University of Tasmania, Australia

TBI involves shear and torsional forces on axons that instigate a series of secondary intracellular changes that can result in axonal swelling, breakage and disconnection of CNS pathways, a process known as diffuse axonal injury (DAI). In this study we are utilizing a number of animal and cell culture techniques to investigate the effect of a traumatic injury. Our in vivo techniques model both acute injury as well as a more diffuse central fluid percussion injury model in transgenic animals to determine the role of specific proteins in the subsequent development of pathology. Furthermore we have developed a novel in vitro model that induces transient (approximately 20-50 ms) stretching of axon bundles (Chung et al., 2005). Using this model we have demonstrated how alterations in specific cytoskeletal proteins and intra-axonal calcium dynamics contribute to the evolving secondary axonopathy of DAI following acute stretch injury. In this regard, the dissolution of microtubules and the accumulation of neurofilaments (NFs, neuronal intermediate filaments) leading to axonal swelling appear to play critical roles in DAI. Our studies seek to determine whether neuronal intermediate filaments changes are a critical component of the sequence of cellular changes that leads to axonal injury.

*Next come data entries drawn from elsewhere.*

(* ===== verification/SessionManager.v ===== *)
(** * The session manager server

    versioning/BRM/sessionmanagerserver.{h,cpp}: hands out transaction ids, keeps
    the active transactions per session, bounds their number with a semaphore
    made of a counter and a condition variable, and saves the last ids and the
    system state flags in the transaction-id file. *)

From S2P Require Import Prelude Hasher Bytes.
From stdpp Require Import prelude gmap strings sorting.
Local Open Scope Z_scope.

Module SessionManager.

Definition SS_READY : Z := Z.shiftl 1 0.
Definition SS_SUSPENDED : Z := Z.shiftl 1 1.
Definition SS_SUSPEND_PENDING : Z := Z.shiftl 1 2.
Definition SS_SHUTDOWN_PENDING : Z := Z.shiftl 1 3.
Definition SS_ROLLBACK : Z := Z.shiftl 1 4.
Definition SS_FORCE : Z := Z.shiftl 1 5.
Definition SS_QUERY_READY : Z := Z.shiftl 1 6.

(** The file at [txnidFilename] and which of the file operations succeed. *)
Record Disk := mkDisk {
  content : option (list Z); openR : bool; openW : bool; readOk : bool; write1Ok : bool; write2Ok : bool }.

Definition set_content c d := mkDisk c (openR d) (openW d) (readOk d) (write1Ok d) (write2Ok d).

Record TxnID := mkTxn { id : Z; valid : bool }.
Definition no_txn : TxnID := mkTxn 0 false.

Record t := mk {
  maxTxns : Z; semValue : Z; _verID : Z; _sysCatVerID : Z; systemState : Z;
  activeTxns : gmap Z Z; unique32 : Z; unique64 : Z; disk : Disk }.

Definition set_sem n s := mk (maxTxns s) n (_verID s) (_sysCatVerID s) (systemState s) (activeTxns s) (unique32 s) (unique64 s) (disk s).
Definition set_verID n s := mk (maxTxns s) (semValue s) n (_sysCatVerID s) (systemState s) (activeTxns s) (unique32 s) (unique64 s) (disk s).
Definition set_sysCat n s := mk (maxTxns s) (semValue s) (_verID s) n (systemState s) (activeTxns s) (unique32 s) (unique64 s) (disk s).
Definition set_state n s := mk (maxTxns s) (semValue s) (_verID s) (_sysCatVerID s) n (activeTxns s) (unique32 s) (unique64 s) (disk s).
Definition set_active m s := mk (maxTxns s) (semValue s) (_verID s) (_sysCatVerID s) (systemState s) m (unique32 s) (unique64 s) (disk s).
Definition set_unique32 n s := mk (maxTxns s) (semValue s) (_verID s) (_sysCatVerID s) (systemState s) (activeTxns s) n (unique64 s) (disk s).
Definition set_unique64 n s := mk (maxTxns s) (semValue s) (_verID s) (_sysCatVerID s) (systemState s) (activeTxns s) (unique32 s) n (disk s).
Definition set_disk d s := mk (maxTxns s) (semValue s) (_verID s) (_sysCatVerID s) (systemState s) (activeTxns s) (unique32 s) (unique64 s) d.

(** ** The transaction-id file *)
Definition clear_bits (x mask : Z) : Z := Z.ldiff x mask.

Definition unsaved_flags : Z :=
  Z.lor SS_READY (Z.lor SS_QUERY_READY (Z.lor SS_SUSPEND_PENDING (Z.lor SS_SHUTDOWN_PENDING SS_FORCE))).
Definition unloaded_flags : Z :=
  Z.lor SS_READY (Z.lor SS_QUERY_READY (Z.lor SS_SUSPEND_PENDING (Z.lor SS_SHUTDOWN_PENDING
    (Z.lor SS_ROLLBACK SS_FORCE)))).

(** Opening with "wb" truncates the file before the two writes. *)
Definition saveSMTxnIDAndState : M t unit :=
  d ← gets disk;
  if negb (openW d) then throw (runtime_error "SessionManagerServer: Could not open the transaction ID file")
  else
    modify (fun s => set_disk (set_content (Some []) (disk s)) s) ;;
    if negb (write1Ok d) then throw (runtime_error "SessionManagerServer::newTxnID(): write(verid) failed")
    else
      modify (fun s => set_disk (set_content (Some (le_bytes 4 (_verID s) ++ le_bytes 4 (_sysCatVerID s)))
                                   (disk s)) s) ;;
      if negb (write2Ok d)
      then throw (runtime_error "SessionManagerServer::saveSystemState(): write(systemState) failed")
      else modify (fun s => set_disk (set_content (Some (le_bytes 4 (_verID s) ++ le_bytes 4 (_sysCatVerID s)
             ++ le_bytes 4 (clear_bits (systemState s) unsaved_flags))) (disk s)) s).

(** [read(&x, 4)]: the bytes read, possibly fewer at the end of the file. *)
Definition read4 (bs : list Z) : list Z * list Z := (take 4 bs, drop 4 bs).

(** Retries after [EINTR] are not visible; a failing read throws for the two
    ids and counts as "not saved" for the state. *)
Definition loadState : M t unit :=
  d ← gets disk;
  match content d with
  | None => mret tt
  | Some bs =>
      if negb (openR d) then throw (runtime_error "SessionManagerServer: Could not open the transaction ID file")
      else if negb (readOk d) then throw (runtime_error "SessionManagerServer: read failed, aborting")
      else
        let '(b1, r1) := read4 bs in
        let '(b2, r2) := read4 r1 in
        let '(b3, _) := read4 r2 in
        (if (length b1 =? 4)%nat then modify (set_verID (i32 (le_val b1))) else mret tt) ;;
        (if (length b2 =? 4)%nat then modify (set_sysCat (i32 (le_val b2))) else mret tt) ;;
        (if (length b3 =? 4)%nat then modify (set_state (clear_bits (le_val b3) unloaded_flags))
         else modify (set_state 0))
  end.

(** The constructor; [cfg] is SessionManager/MaxConcurrentTransactions. *)
Definition SessionManagerServer (cfg : option Z) (d : Disk) : t :=
  let maxT := match cfg with Some tmp => if tmp <? 1 then 1 else i32 tmp | None => 1 end in
  let s0 := mk maxT (u32 maxT) 0 0 0 ∅ 0 0 d in
  (try_catch loadState (fun _ => mret tt) s0).2.

(** ** Transactions *)

(** A call that returned, or one that waits on the condition variable. *)
Inductive call := Done (r : TxnID) | Wait.

Definition incr (x : Z) : outcome Z := if x =? 2 ^ 31 - 1 then Fault SignedOverflow else Val (x + 1).

(** [newTxnID] from [semValue--] on. *)
Definition grant (session : Z) (isDDL : bool) : M t TxnID :=
  modify (fun s => set_sem (u32 (semValue s - 1)) s) ;;
  idbassert (fun s => semValue s <=? u32 (maxTxns s)) ;;
  v ← lift (fun s => incr (_verID s));
  modify (set_verID v) ;;
  modify (fun s => set_active (<[session := v]> (activeTxns s)) s) ;;
  (if isDDL then w ← lift (fun s => incr (_sysCatVerID s)); modify (set_sysCat w) else mret tt) ;;
  saveSMTxnIDAndState ;;
  mret (mkTxn v true).

(** [while (semValue == 0) condvar.wait(lk);] entered with the mutex held. *)
Definition newTxnID_resume (session : Z) (isDDL : bool) : M t call :=
  z ← gets (fun s => semValue s =? 0);
  if (z : bool) then mret Wait else r ← grant session isDDL; mret (Done r).

Definition newTxnID (session : Z) (block isDDL : bool) : M t call :=
  a ← gets (fun s => activeTxns s !! session);
  match a with
  | Some v => mret (Done (mkTxn v true))
  | None =>
      z ← gets (fun s => semValue s =? 0);
      if negb block && (z : bool) then mret (Done no_txn)
      else newTxnID_resume session isDDL
  end.

(** The result is the caller's [txn], passed by reference. *)
Definition finishTransaction (txn : TxnID) : M t TxnID :=
  if negb (valid txn)
  then throw (invalid_argument "SessionManagerServer::finishTransaction(): transaction is invalid")
  else
    found ← gets (fun s => bool_decide (map_Exists (fun _ v => v = id txn) (activeTxns s)));
    modify (fun s => set_active (filter (fun p => p.2 <> id txn) (activeTxns s)) s) ;;
    if (found : bool) then
      modify (fun s => set_sem (u32 (semValue s + 1)) s) ;;
      idbassert (fun s => semValue s <=? u32 (maxTxns s)) ;;
      mret (mkTxn (id txn) false)
    else throw (invalid_argument "SessionManagerServer::finishTransaction(): transaction doesn't exist").

Definition committed := finishTransaction.
Definition rolledback := finishTransaction.

Definition getTxnID (session : Z) (s : t) : TxnID :=
  match activeTxns s !! session with Some v => mkTxn v true | None => no_txn end.

(** The entries of the [std::map], in key order. *)
Definition key_le (p q : Z * Z) : Prop := p.1 <= q.1.
Global Instance key_le_dec : RelDecision key_le.
Proof. intros p q. unfold key_le. apply _. Defined.
Definition entries (m : gmap Z Z) : list (Z * Z) := merge_sort key_le (map_to_list m).

Definition verID (s : t) : Z * list Z := (_verID s, snd <$> entries (activeTxns s)).
Definition sysCatVerID (s : t) : Z * list Z := (_sysCatVerID s, snd <$> entries (activeTxns s)).

Definition SIDTIDMap (s : t) : list (Z * TxnID) :=
  (fun p => (p.1, mkTxn p.2 true)) <$> entries (activeTxns s).

Definition getTxnCount (s : t) : Z := Z.of_nat (size (activeTxns s)).

Definition setSystemState (state : Z) : M t unit :=
  modify (fun s => set_state (Z.lor (systemState s) state) s) ;; saveSMTxnIDAndState.

Definition clearSystemState (state : Z) : M t unit :=
  modify (fun s => set_state (clear_bits (systemState s) state) s) ;; saveSMTxnIDAndState.

Definition reset : M t unit :=
  modify (fun s => set_sem (u32 (maxTxns s)) s) ;; modify (set_active ∅).

(** [atomicInc] returns the incremented value. *)
Definition getUnique32 : M t Z :=
  modify (fun s => set_unique32 (u32 (unique32 s + 1)) s) ;; gets unique32.
Definition getUnique64 : M t Z :=
  modify (fun s => set_unique64 (u64 (unique64 s + 1)) s) ;; gets unique64.

(** ** Concurrent sessions

    Each call runs under the mutex, so the system is a sequence of calls; a call
    that waits is parked with its session and resumes at the semaphore test. *)
Record system := mkSys { server : t; waiting : list (Z * bool) }.

(** One call, which may throw (a failed save keeps the state reached).  A session
    has one call outstanding at a time. *)
Inductive step : system -> system -> Prop :=
| step_new_done srv w session block isDDL r srv' :
    session ∉ w.*1 ->
    newTxnID session block isDDL srv = (Val (Done r), srv') ->
    step (mkSys srv w) (mkSys srv' w)
| step_new_exn srv w session block isDDL e srv' :
    session ∉ w.*1 ->
    newTxnID session block isDDL srv = (Exn e, srv') ->
    step (mkSys srv w) (mkSys srv' w)
| step_new_wait srv w session block isDDL srv' :
    session ∉ w.*1 ->
    newTxnID session block isDDL srv = (Val Wait, srv') ->
    step (mkSys srv w) (mkSys srv' (w ++ [(session, isDDL)]))
| step_resume srv w1 session isDDL w2 r srv' :
    newTxnID_resume session isDDL srv = (Val (Done r), srv') ->
    step (mkSys srv (w1 ++ (session, isDDL) :: w2)) (mkSys srv' (w1 ++ w2))
| step_resume_exn srv w1 session isDDL w2 e srv' :
    newTxnID_resume session isDDL srv = (Exn e, srv') ->
    step (mkSys srv (w1 ++ (session, isDDL) :: w2)) (mkSys srv' (w1 ++ w2))
| step_finish srv w txn r srv' :
    finishTransaction txn srv = (Val r, srv') -> step (mkSys srv w) (mkSys srv' w)
| step_finish_err srv w txn e srv' :
    finishTransaction txn srv = (Exn e, srv') -> step (mkSys srv w) (mkSys srv' w)
| step_state srv w st o srv' :
    setSystemState st srv = (o, srv') -> step (mkSys srv w) (mkSys srv' w)
| step_clear_state srv w st o srv' :
    clearSystemState st srv = (o, srv') -> step (mkSys srv w) (mkSys srv' w).

End SessionManager.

The transgenic mouse colonies used in these studies include a mouse genetic model where the NF ‘light’ gene has been knocked out (NFL KO) resulting in significantly diminished content of neuronal intermediate filaments and a Alzheimer’s disease mouse model of amyloidosis. These studies will determine the role of TBI in the development of AD pathology, potential key role of NFs in nerve cell biology and in the response of neurons to injury.